WORK INSTRUCTIONS
Below are the records. State how many of their lines contain "first", with nothing else.

RECORDS FOR THIS EXERCISE
Lemma boucle_principale_effet (k : nat) :
  forall sim : Simulateur Rng,
    0 <= sequence Rng sim < 256 ->
    let r := tours sim k in
    sequence Rng (fst r) = (sequence Rng sim + Z.of_nat k) mod 256
    /\ List.length (axes Rng (fst r)) = List.length (axes Rng sim)
    /\ (39 * k <= List.length (snd r))%nat
    /\ ((forall g, 1 <= fst (uniform_int 1 10 g) <= 10) ->
        (List.length (snd r) <= 49 * k)%nat).
Proof.
  induction k as [| k IH]; intros sim Hseq r.
  - subst r. cbn [boucle_principale fst snd List.length].
    rewrite Z.add_0_r, Z.mod_small by exact Hseq.
    repeat split; lia.
  - subst r. rewrite boucle_principale_S. cbn [fst snd].
    destruct (tour_principal_octets sim)
      as (bruit & corps & E & _ & L36 & Hlong & H5 & H6).
    assert (Hs1 : 0 <= sequence Rng (fst (tour sim)) < 256).
    { rewrite H5. apply Z.mod_pos_bound. reflexivity. }
    destruct (IH (fst (tour sim)) Hs1) as (I1 & I2 & I3 & I4).
    rewrite I1, H5, Zplus_mod_idemp_l.
    split; [f_equal; lia |]. split; [congruence |].
    rewrite E, !length_app. cbn [List.length]. rewrite L36.
    split; [lia |].
    intros Hc. specialize (Hlong Hc). specialize (I4 Hc). lia.
Qed.

(** X27: after [k] turns of the main loop the sequence counter has
    advanced by [k] modulo 256, and the loop has written at least 39
    bytes a turn, at most 49 a turn when the count of noise bytes is
    drawn within its range. *)
Theorem boucle_principale_compte (sim : Simulateur Rng) (k : nat) :
  etat_valide sim ->
  let r := tours sim k in
  sequence Rng (fst r) = (sequence Rng sim + Z.of_nat k) mod 256
  /\ (39 * k <= List.length (snd r))%nat
  /\ ((forall g, 1 <= fst (uniform_int 1 10 g) <= 10) ->
      (List.length (snd r) <= 49 * k)%nat).
Proof.
  intros [_ Hseq] r.
  destruct (boucle_principale_effet k sim ltac:(lia))
    as (H1 & _ & H3 & H4).
  repeat split; assumption.
Qed.

(** X28: run for [nb_trames] frames at a frequency that the validation
    accepts, [main] writes between 39 and 49 bytes a frame when the count
    of noise bytes is drawn within its range, and the analyser's
    [trouver_sync] finds the first frame, of sequence number 0, within
    the first 10 bytes, reading inside the output only. *)
Theorem main_sortie (nb_trames : Z)
    (frequence prob_bruit prob_alerte : F32.float) (graine : Rng)
    (horizon : nat) (autour : Z -> Z) :
  0 < nb_trames ->
  F32.leb frequence zero = false ->
  (forall g, 1 <= fst (uniform_int 1 10 g) <= 10) ->
  exists octets,
    main Rng uniform_real uniform_int normal nb_trames frequence
      prob_bruit prob_alerte graine horizon = Some octets
    /\ 39 * nb_trames <= Z.of_nat (List.length octets) <= 49 * nb_trames
    /\ let taille := Z.of_nat (List.length octets) in
       let res := Analyseur.trouver_sync (memoire octets autour) taille 0 in
       0 <= Lecture.valeur res <= 10
       /\ nth (Z.to_nat (Lecture.valeur res + 2)) octets 0 = 0
       /\ Forall (fun x => 0 <= x < taille) (Lecture.indices res).
Proof.
  intros Hnb Hfreq Hc. unfold main. rewrite Hfreq.
  destruct (Z.eqb_spec nb_trames 0) as [E | _]; [lia |].
  eexists. split; [reflexivity |].
  generalize (Simulateur_init Rng frequence prob_bruit prob_alerte graine)
             (eq_refl : sequence Rng
                          (Simulateur_init Rng frequence prob_bruit
                             prob_alerte graine) = 0).
  intros sim Hseq0.
  assert (Hseq : 0 <= sequence Rng sim < 256) by (rewrite Hseq0; lia).
  destruct (boucle_principale_effet (Z.to_nat nb_trames) sim Hseq)
    as (_ & _ & H3 & H4).
  specialize (H4 Hc).
  split; [lia |].
  destruct (Z.to_nat nb_trames) as [| k] eqn:Ek; [lia |].
  rewrite boucle_principale_S. cbn [snd].
  destruct (tour_principal_octets sim)
    as (bruit & corps & E & Hbruit & L36 & Hlong & _ & _).
  rewrite E.
  pose proof (recherche_bruit_trame bruit corps
                (snd (tours (fst (tour sim)) k)) (sequence Rng sim)
                autour Hbruit L36) as H.
  cbv zeta in H. destruct H as (Hval & Hind & Hnth).
  specialize (Hlong Hc). cbv zeta.
  split; [rewrite Hval; lia |].
  split; [rewrite Hnth; exact Hseq0 | exact Hind].
Qed.

End AvecGenerateur.

(** ** Instances *)

Lemma nouvelle_cible_effet_witness :
  let sim := simulateur_repos in
  let tirage :=
    tirer_reel
      (F32.mul (case_de POSITION_MIN_DEG 2) (F32.lit 8 10))
      (F32.mul (case_de POSITION_MAX_DEG 2) (F32.lit 8 10))
      (rng Script sim) in
  let sim' := nouvelle_cible Script tirer_reel sim 2 in
  let a := axe_de (axes Script sim) 2 in
  axe_de (axes Script sim') 2
  = {| position_deg := position_deg a; vitesse_deg_s := vitesse_deg_s a;
       position_cible := fst tirage; courant_base_a := courant_base_a a |}
  /\ rng Script sim' = snd tirage
  /\ cadre sim sim' 2.
Proof.
  apply (nouvelle_cible_effet Script tirer_reel simulateur_repos 2).
  vm_compute. lia.
Defined.

Lemma simuler_axe_un_seul_axe_witness :
  let sim' := simuler_axe_script simulateur_loin 0 in
  (forall k, k <> 0%nat ->
             axe_de (axes Script sim') k
             = axe_de (axes Script simulateur_loin) k)
  /\ List.length (axes Script sim')
     = List.length (axes Script simulateur_loin)
  /\ sequence Script sim' = sequence Script simulateur_loin
  /\ dt Script sim' = dt Script simulateur_loin
  /\ prob_bruit Script sim' = prob_bruit Script simulateur_loin
  /\ prob_alerte Script sim' = prob_alerte Script simulateur_loin.
Proof.
  apply (simuler_axe_un_seul_axe Script tirer_reel tirer_normal
           simulateur_loin 0).
  vm_compute. lia.
Defined.

Lemma simuler_axe_garde_la_cible_witness :
  position_cible
    (axe_de (axes Script (simuler_axe_script simulateur_loin 0)) 0)
  = position_cible (axe_de (axes Script simulateur_loin) 0).
Proof.
  apply (simuler_axe_garde_la_cible Script tirer_reel tirer_normal
           simulateur_loin 0).
  - vm_compute. lia.
  - vm_compute. reflexivity.
Defined.

Lemma simuler_axe_repos_witness :
  let a' := axe_de (axes Script (simuler_axe_script simulateur_repos 0)) 0 in
  position_deg a' = zero /\ vitesse_deg_s a' = zero
  /\ position_cible a' = zero.
Proof.
  apply (simuler_axe_repos Script tirer_reel tirer_normal
           simulateur_repos 0 zero (F32.mul (F32.of_Z 8) (F32.lit 1 10))
           demi {| reels := [zero]; entiers_tires := [] |}).
  - unfold NB_AXES. lia.
  - reflexivity.
  - reflexivity.
  - reflexivity.
  - vm_compute. reflexivity.
  - vm_compute. reflexivity.
  - vm_compute. reflexivity.
  - reflexivity.
  - vm_compute. reflexivity.
Defined.

Lemma simuler_axe_limites_witness :
  let a := axe_de (axes Script (simuler_axe_script simulateur_lent 2)) 2 in
  F32.ltb (position_deg a) (case_de POSITION_MIN_DEG 2) = false
  /\ F32.gtb (position_deg a) (case_de POSITION_MAX_DEG 2) = false
  /\ F32.ltb (courant_base_a a) zero = false.
Proof.
  apply (simuler_axe_limites Script tirer_reel tirer_normal
           simulateur_lent 2).
  - unfold NB_AXES. lia.
  - reflexivity.
Defined.

Lemma ecrire_uint16_le_aller_retour_witness :
  Forall est_octet (ecrire_uint16_le 6000)
  /\ List.length (ecrire_uint16_le 6000) = 2%nat
  /\ mot_le (ecrire_uint16_le 6000) 0 = 6000.
Proof.
  apply (ecrire_uint16_le_aller_retour 6000). lia.
Defined.

Lemma generer_trame_entete_witness :
  let sim' := fst (generer_trame_script simulateur_seq5) in
  let octets := snd (generer_trame_script simulateur_seq5) in
  List.length octets = 39%nat
  /\ nth 0 octets 0 = 0xAA /\ nth 1 octets 0 = 0x55
  /\ nth 2 octets 0 = sequence Script simulateur_seq5
  /\ sequence Script sim' = (sequence Script simulateur_seq5 + 1) mod 256
  /\ dt Script sim' = dt Script simulateur_seq5
  /\ prob_bruit Script sim' = prob_bruit Script simulateur_seq5
  /\ prob_alerte Script sim' = prob_alerte Script simulateur_seq5
  /\ List.length (axes Script sim')
     = List.length (axes Script simulateur_seq5).
Proof.
  apply (generer_trame_entete Script tirer_reel tirer_entier tirer_normal
           simulateur_seq5).
  split; [reflexivity | simpl; lia].
Defined.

PROBLEM SOLUTION
2